Digitizing all medical records is a continuing challenge, in Canada as well as elsewhere. The previous Ontario government, for instance, was mired for years in attacks over the cost and time it took to adapt paper-based health processes to an e-health system, even as banking, shopping, entertainment and virtually every other aspect of daily life moved online.
It’s more and more apparent that delivering digital data to doctors and medical facilities online helps both practitioners and patients, Mr. Aggarwal says.
“The system is set up in silos – the doctor’s office, the specialist, the physiotherapist, the hospital. They don’t always get all the information at once, but they should. If you’re a human being, you need all the data that says whether you’re healthy or not,” he says.
Health-care providers can save money by outsourcing their privacy and security management to a cloud-based provider, rather than having each facility manage on its own.
“We can amortize this cost over many facilities, making it miniscule compared with the cost for a single hospital,” Mr. Aggarwal says.
It’s also cheaper to manage the software, he adds.
“Our clients get the newest version of our software every two weeks, and a deployment typically takes half a day. If we had to do that deployment for all facilities using physical servers, you’d have to multiply that time by 1,500,” Mr. Aggarwal says.
Indeed, there’s a long history – for the technology sector, at least – of companies making big bets on a new direction, with some successful, some not so much, says Osh Momoh, chief technical advisor at Toronto’s MaRS Discovery District.
More than a generation ago, Apple’s founders Steve Jobs and Steve Wozniak bet big that computers, then used almost exclusively by businesses, would be in everyone’s homes.
“Even something like a computer mouse – it came at a time when a computer was just a keyboard and a glowing green screen,” Mr. Momoh says.
Similarly, he adds, it was risky for Bill Gates to focus on software rather than hardware: in the late 1970s the word “software” wasn’t even commonly used. More recently, Mr.
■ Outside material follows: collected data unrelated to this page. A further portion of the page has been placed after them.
(** ** Who touches certificates *)

(** The certificates are untouched and no device goes away. *)
Definition same_certs : relation DB := fun a b =>
  agent_certificates b = agent_certificates a /\ forall id, is_Some (devices a !! id) -> is_Some (devices b !! id).
#[export] Instance same_certs_preorder : PreOrder same_certs.
Proof. split; [done|]. intros a b c [E1 D1] [E2 D2]. split; [congruence|auto]. Qed.

(** Every certificate of the device is revoked. *)
Definition all_revoked (d : string) (db : DB) : Prop :=
  forall id c, agent_certificates db !! id = Some c -> crt_device c = d -> crt_revoked_at c <> None.

(** The device is there, and no certificate of it is accepted. *)
Definition locked (d : string) (db : DB) : Prop := is_Some (devices db !! d) /\ all_revoked d db.

Definition stays_locked (d : string) : relation DB := fun a b => locked d a -> locked d b.
#[export] Instance stays_locked_preorder d : PreOrder (stays_locked d).
Proof. split; [by intros ? ?|]. intros a b c H1 H2 H. auto. Qed.

Lemma same_certs_stays d a b : same_certs a b -> stays_locked d a b.
Proof. intros [E D] [Hd H]. split; [auto|]. intros id c. rewrite E. apply H. Qed.

Lemma revoked_db_revokes T d reason now db : all_revoked d (revoked_db T d reason now db).
Proof.
  intros id c Hc Hd. simpl in Hc. rewrite lookup_update_where in Hc.
  destruct (agent_certificates db !! id) as [c0|]; [|done]. injection Hc as <-.
  destruct (active_cert_of d id c0) eqn:Ea; [done|]. unfold active_cert_of in Ea. rewrite Hd, seqb_refl in Ea.
  by destruct (crt_revoked_at c0).
Qed.

Lemma revoked_db_stays d T d' reason now db : stays_locked d db (revoked_db T d' reason now db).
Proof.
  intros [Hdev H]. split; [simpl; by rewrite lookup_update_where, fmap_is_Some|]. intros id c Hc Hd. simpl in Hc. rewrite lookup_update_where in Hc.
  destruct (agent_certificates db !! id) as [c0|] eqn:E0; simplify_eq/=. case_match; [done|eauto].
Qed.

(** Evaluates a statement down to the table it sets. *)
Ltac one_table :=
  let Hx := fresh "Hx" in intros Hx;
  unfold stmt, stmt_opt, insert_job, insert_audit, insert_result, insert_hardware, insert_package,
    insert_package_nothing, insert_container, delete_container_row, insert_member, mbind, option_bind,
    sql_requeue_missed, sql_hold, sql_release, sql_dispatch, sql_rollback, sql_update_package,
    sql_delete_package, sql_reap_dispatched, sql_reap_inflight, sql_reap_tokens, sql_mark_run, update_jobs in Hx;
  repeat case_match; simplify_eq; try done.

Ltac keep_certs :=
  one_table; (split; [done|]; intros ??; simpl; by rewrite ?lookup_update_where, ?fmap_is_Some).

Lemma LogAction_certs {R : Type} T a at' ac rt ri m : guar same_certs (LogAction T a at' ac rt ri m : prog DB R unit).
Proof. by apply LogAction_any_guar; [apply _|]. Qed.
#[local] Hint Resolve LogAction_certs : moebius.

(** A program that leaves the certificates alone leaves the lock alone. *)
Lemma certs_locked d {A : Type} (p : Handler A) : guar same_certs p -> guar (stays_locked d) p.
Proof. apply guar_weaken. intros a b. apply same_certs_stays. Qed.

Lemma Revoke_locked d audit ctx d' body : guar (stays_locked d) (Revoke audit ctx d' body).
Proof.
  apply Revoke_all_guar; [apply _|intros; by apply same_certs_stays|]. intros. apply revoked_db_stays.
Qed.

(** The job system only ever revokes. *)
Lemma serve_locked d w q : guar (stays_locked d) (serve w q).
Proof.
  destruct q; first [apply Revoke_locked | apply certs_locked]; unfold serve, Create, GetJob, ListJobs, Cancel, Retry, Acknowledge, SubmitResult, Checkin, runTick,
    restrict_to_scope, insert_jobs, quota_guard, processFullInventory, createRetryJob, processPackageDelta,
    report_rollback, dispatch_jobs, fetchDispatchableJobs, evaluateScheduledJobs, dispatchScheduledJob,
    evaluateAlertRules, evaluateAgentOffline, reapStuckDispatchedJobs, reapStuckInflightJobs,
    reapExpiredEnrollmentTokens, sched_resolveTargets, sched_expand, RollbackDevice; guar_all; keep_certs.
Qed.

Lemma audited_certs audit ctx ac rt ri m : guar same_certs (audited audit ctx ac rt ri m).
Proof. unfold audited. guar_all. Qed.
#[local] Hint Resolve audited_certs : moebius.

(** The fleet requests only ever revoke. *)
Lemma fleet_locked d w ctx q : guar (stays_locked d) (fleet_serve w ctx q).
Proof.
  destruct q; [apply Revoke_locked|try destruct n; apply certs_locked..].
  all: unfold fleet_serve, ListDevicesHandler, ListDevices, GetDeviceHandler, UpdateDeviceHandler,
    list_handler, get_handler, create_handler, update_handler, update_container, delete_handler,
    delete_container, list_devices_handler, add_devices_handler, add_members, remove_device_handler, remove_member,
    AddToDevice, AddTagsToDevice, RemoveFromDevice, RemoveTagFromDevice, add_members, remove_member,
    GetTenantHandler, UpdateTenantHandler, UpdateTenant, GetTenant, GetDeviceInventory, RollbackDevice, in_field_scope,
    GetDevice, UpdateDevice, get_container, affected_rows,
    in_device_scope; guar_all; keep_certs.
Qed.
Momoh notes how Netflix repositioned itself from a firm that mailed out rental DVDs to customers to become the ubiquitous entertainment and streaming service it is today.
These company-changing decisions aren’t easy even when they look brilliant in hindsight, Mr. Aggarwal says.
“Often these pivots are very difficult to see. They take a lot to see and are not always easily and widely accepted even by your own team. You have to watch sectors outside of your own to see what’s happening. You have to learn continuously,” he says.